Start of DATA
(** The numbers of locks cleared, and what is left to do: to grant others. *)

Definition clrlk_clear_inodelk (kind : Z) (sel : pl_inode_lock -> bool) (k : key) (t : table pl_inode_lock)
    : option (Z * Z * table pl_inode_lock * list action) :=
  if negb (asks_for kind CLRLK_BLOCKED) && asks_for kind CLRLK_GRANTED
  then '(gcount, t) ← clear_granted_inodelks sel k t; Some (0, gcount, t, [AGrant k])
  else
    '(yes, no) ← select sel t (waiting (doms t k));
    let t := set_dom k {| granted := granted (doms t k); waiting := no |} t in
    t ← clear_blocked (reverse yes) t;
    let bcount := Z.of_nat (length yes) in
    if negb (asks_for kind CLRLK_GRANTED) then Some (bcount, 0, t, [AGrant k])
    else '(gcount, t) ← clear_granted_inodelks sel k t; Some (bcount, gcount, t, [AGrant k]).

(** ** Entry locks *)

(** A lock is put at the tail of a list, which writes to the lock before it, and
    is then dropped in the same loop. [last] is the tail of that list. *)

Fixpoint remove_entrylks (last : option ptr) (ps : list ptr) (t : table pl_entry_lock) : option (table pl_entry_lock) :=
  match ps with
  | [] => Some t
  | p :: ps =>
      _ ← (match last with Some q => ref <$> heap t !! q | None => Some 0 end);
      t ← unref_lock p t;
      remove_entrylks (Some p) ps t
  end.

Definition clear_granted_entrylks (sel : pl_entry_lock -> bool) (k : key) (t : table pl_entry_lock)
    : option (Z * table pl_entry_lock) :=
  '(yes, no) ← select sel t (granted (doms t k));
  let t := set_dom k {| granted := no; waiting := waiting (doms t k) |} t in
  t ← remove_entrylks None yes t;
  Some (Z.of_nat (length yes), t).

Definition clrlk_clear_entrylk (kind : Z) (sel : pl_entry_lock -> bool) (k : key) (t : table pl_entry_lock)
    : option (Z * Z * table pl_entry_lock * list action) :=
  if negb (asks_for kind CLRLK_BLOCKED) && asks_for kind CLRLK_GRANTED
  then '(gcount, t) ← clear_granted_entrylks sel k t; Some (0, gcount, t, [AGrant k])
  else
    '(yes, no) ← select sel t (waiting (doms t k));
    let t := set_dom k {| granted := granted (doms t k); waiting := no |} t in
    t ← clear_blocked yes t;
    let bcount := Z.of_nat (length yes) in
    if negb (asks_for kind CLRLK_GRANTED) then Some (bcount, 0, t, [])
    else '(gcount, t) ← clear_granted_entrylks sel k t; Some (bcount, gcount, t, [AGrant k]).

(** ** What clearing does *)

Section spec.

Context {L : Type} `{LockLaws L}.
Implicit Types t : table L.

Definition chosen (sel : L -> bool) t (p : ptr) : bool :=
  match body_of t p with Some l => sel l | None => false end.

Definition others (sel : L -> bool) t (p : ptr) : bool := negb (chosen sel t p).

Lemma select_live sel t ps :
  live_all t ps -> select sel t ps = Some (List.filter (chosen sel t) ps, List.filter (others sel t) ps).
Proof.
  induction ps as [|p ps IH]; intros Hl; [done|]. cbn [select List.filter].
  destruct (live_body t _ p Hl (list_elem_of_here _ _)) as [l Hb]. rewrite Hb. cbn [mbind option_bind].
  rewrite IH by (by apply (live_cons t p)). cbn [mbind option_bind]. assert (chosen sel t p = sel l) as E by (unfold chosen; by rewrite Hb).
  assert (others sel t p = negb (sel l)) as -> by (unfold others; by rewrite E). rewrite E. by destruct (sel l).
Qed.

(** Locks with one reference are dropped. *)

Definition single t (p : ptr) : Prop := exists o, heap t !! p = Some o /\ ref o = 1.

Definition freed (ps : list ptr) t : table L := set_heap (foldr delete (heap t) ps) t.

Lemma foldr_delete_lookup ps (h : gmap ptr (lock L)) q :
  foldr delete h ps !! q = if decide (q ∈ ps) then None else h !! q.
Proof.
  induction ps as [|p ps IH]; cbn [foldr]; [by rewrite decide_False by apply not_elem_of_nil|].
  destruct (decide (q = p)) as [->|Hq].
  - rewrite lookup_delete_eq, decide_True; [done|apply list_elem_of_here].
  - rewrite lookup_delete_ne, IH by done. repeat case_decide; [done|..|done]; exfalso; rewrite elem_of_cons in *; tauto.
Qed.

Lemma foldr_delete_comm ps (h : gmap ptr (lock L)) p : foldr delete (delete p h) ps = delete p (foldr delete h ps).
Proof. induction ps as [|q ps IH]; [done|]. cbn [foldr]. rewrite IH. apply delete_delete. Qed.

Lemma unref_single t p : single t p -> unref_lock p t = Some (freed [p] t).
Proof. intros (o & Ho & Hr). unfold unref_lock. rewrite Ho. cbn [mbind option_bind]. by rewrite Hr. Qed.

Lemma unrefs_single ps t : NoDup ps -> (forall p, p ∈ ps -> single t p) -> unref_locks ps t = Some (freed ps t).
Proof.
  revert t. induction ps as [|p ps IH]; intros t Hnd Hs; [by destruct t|]. apply NoDup_cons in Hnd as [Hp Hnd].
  cbn [unref_locks]. rewrite unref_single by (apply Hs, list_elem_of_here). cbn [mbind option_bind]. rewrite IH; [|done|].
  - unfold freed. cbn [foldr heap set_heap]. by rewrite foldr_delete_comm.
  - intros q Hq. destruct (Hs q) as (o & Ho & Hr); [by apply list_elem_of_further|]. exists o. split; [|done].
    cbn [heap freed set_heap foldr]. rewrite lookup_delete_ne; [done|]. by intros ->.
Qed.

Definition answered (ps : list ptr) t : table L :=
  {| heap := heap t; dom_list := dom_list t; locker_list := locker_list t; held := held t; inode_refs := inode_refs t;
     replied := replied t ++ ((fun p => (p, -1, EAGAIN)) <$> ps); next := next t |}.

Lemma clear_blocked_single ps t :
  NoDup ps -> (forall p, p ∈ ps -> exists o, heap t !! p = Some o /\ ref o = 1 /\ pending o = true) ->
  clear_blocked ps t = Some (answered ps (freed ps t)).
Proof.
  revert t. induction ps as [|p ps IH]; intros t Hnd Hs.
  { unfold answered, freed. cbn. rewrite app_nil_r. by destruct t. }
  apply NoDup_cons in Hnd as [Hp Hnd]. destruct (Hs p (list_elem_of_here _ _)) as (o & Ho & Hr & Hpe).
  cbn [clear_blocked]. unfold unwind_frame. rewrite Ho. cbn [mbind option_bind]. rewrite Hpe.
  rewrite unref_single by (exists o; done). cbn [mbind option_bind]. rewrite IH; [|done|].
  - unfold answered, freed. cbn [foldr heap set_heap add_reply replied fmap list_fmap]. rewrite foldr_delete_comm, <- app_assoc. done.
  - intros q Hq. destruct (Hs q) as (o' & Ho' & Hr'); [by apply list_elem_of_further|]. exists o'. split; [|done].
    cbn [heap freed set_heap foldr add_reply]. rewrite lookup_delete_ne; [done|]. by intros ->.
Qed.

(** In a quiet state the lists of a domain have no lock twice, and each of their
    locks has one reference; those that wait are to be answered. *)

Lemma cnt_NoDup (ps : list ptr) : (forall p, (cnt p ps <= 1)%nat) -> NoDup ps.
Proof.
  induction ps as [|p ps IH]; intros Hc; [constructor|]. apply NoDup_cons. split.
  - intros Hp%cnt_elem. specialize (Hc p). rewrite cnt_cons, decide_True in Hc by done. lia.
  - apply IH. intros q. specialize (Hc q). rewrite cnt_cons in Hc. lia.
Qed.

Lemma quiet_lists t k :
  inv t [] ->
  NoDup (granted (doms t k)) /\ NoDup (waiting (doms t k)) /\
  (forall p, p ∈ granted (doms t k) -> single t p /\ p ∉ waiting (doms t k)) /\
  (forall p, p ∈ waiting (doms t k) -> exists o, heap t !! p = Some o /\ ref o = 1 /\ pending o = true).
Proof.
  intros Hi. assert (Hone : forall p, (cnt p (granted (doms t k)) + cnt p (waiting (doms t k)) <= 1)%nat) by apply (i_one _ _ Hi k).
  assert (Hs : forall p, (0 < cnt p (granted (doms t k)) + cnt p (waiting (doms t k)))%nat -> single t p).
  { intros p Hp. destruct (home_live t [] k p Hi Hp) as (o & Ho & Hk). exists o. split; [done|].
    pose proof (i_ref _ _ Hi p) as Hr. rewrite Ho, cnt_all_nil in Hr. pose proof (i_one _ _ Hi (lk_key (body o)) p). lia. }
  split_and!.
  - apply cnt_NoDup. intros p. specialize (Hone p). lia.
  - apply cnt_NoDup. intros p. specialize (Hone p). lia.
  - intros p Hp%cnt_elem. split; [apply Hs; lia|]. rewrite cnt_elem. specialize (Hone p). lia.
  - intros p Hp%cnt_elem. destruct (Hs p) as (o & Ho & Hr); [lia|]. exists o. split_and!; [done..|].
    apply (i_pend _ _ Hi p); [done|]. rewrite (waits_home t k); [lia|]. apply (i_home _ _ Hi). unfold home. lia.
Qed.

End spec.

Lemma filter_elem {A} (f : A -> bool) l x : x ∈ List.filter f l <-> x ∈ l /\ f x = true.
Proof. rewrite !list_elem_of_In. apply filter_In. Qed.

Lemma NoDup_picked {A} (f : A -> bool) l : NoDup l -> NoDup (reverse (List.filter f l)).
Proof. intros Hl. rewrite reverse_Permutation. by apply NoDup_ListNoDup, List.NoDup_filter, NoDup_ListNoDup. Qed.

Lemma clear_granted_spec sel k t :
  NoDup (granted (doms t k)) -> (forall p, p ∈ granted (doms t k) -> single t p) ->
  let gs := List.filter (chosen sel t) (granted (doms t k)) in
  clear_granted_inodelks sel k t =
    Some (Z.of_nat (length gs),
      freed (reverse gs) (set_dom k {| granted := List.filter (others sel t) (granted (doms t k)); waiting := waiting (doms t k) |} t)).
Proof.
  intros Hnd Hs gs. unfold clear_granted_inodelks. rewrite select_live; [|intros p Hp; destruct (Hs p Hp) as (o & Ho & _); by exists o].
  cbn [mbind option_bind]. rewrite unrefs_single; [done|..].
  - by apply NoDup_picked.
  - intros p. rewrite elem_of_reverse, filter_elem. intros [Hp _]. by apply Hs.
Qed.

(** The locks that wait are cleared before those that are granted. *)

Lemma chosen_freed sel (t : table pl_inode_lock) k d ps p : p ∉ ps -> chosen sel (answered ps (freed ps (set_dom k d t))) p = chosen sel t p.
Proof.
  intros Hp. unfold chosen, body_of. cbn [heap answered freed set_heap set_dom]. by rewrite foldr_delete_lookup, decide_False.
Qed.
End of DATA
TASK GOAL :: Look through the records and gather each line with the word "chosen".

RESULT ::
Definition chosen (sel : L -> bool) t (p : ptr) : bool :=
Definition others (sel : L -> bool) t (p : ptr) : bool := negb (chosen sel t p).
  live_all t ps -> select sel t ps = Some (List.filter (chosen sel t) ps, List.filter (others sel t) ps).
  rewrite IH by (by apply (live_cons t p)). cbn [mbind option_bind]. assert (chosen sel t p = sel l) as E by (unfold chosen; by rewrite Hb).
  let gs := List.filter (chosen sel t) (granted (doms t k)) in
Lemma chosen_freed sel (t : table pl_inode_lock) k d ps p : p ∉ ps -> chosen sel (answered ps (freed ps (set_dom k d t))) p = chosen sel t p.
  intros Hp. unfold chosen, body_of. cbn [heap answered freed set_heap set_dom]. by rewrite foldr_delete_lookup, decide_False.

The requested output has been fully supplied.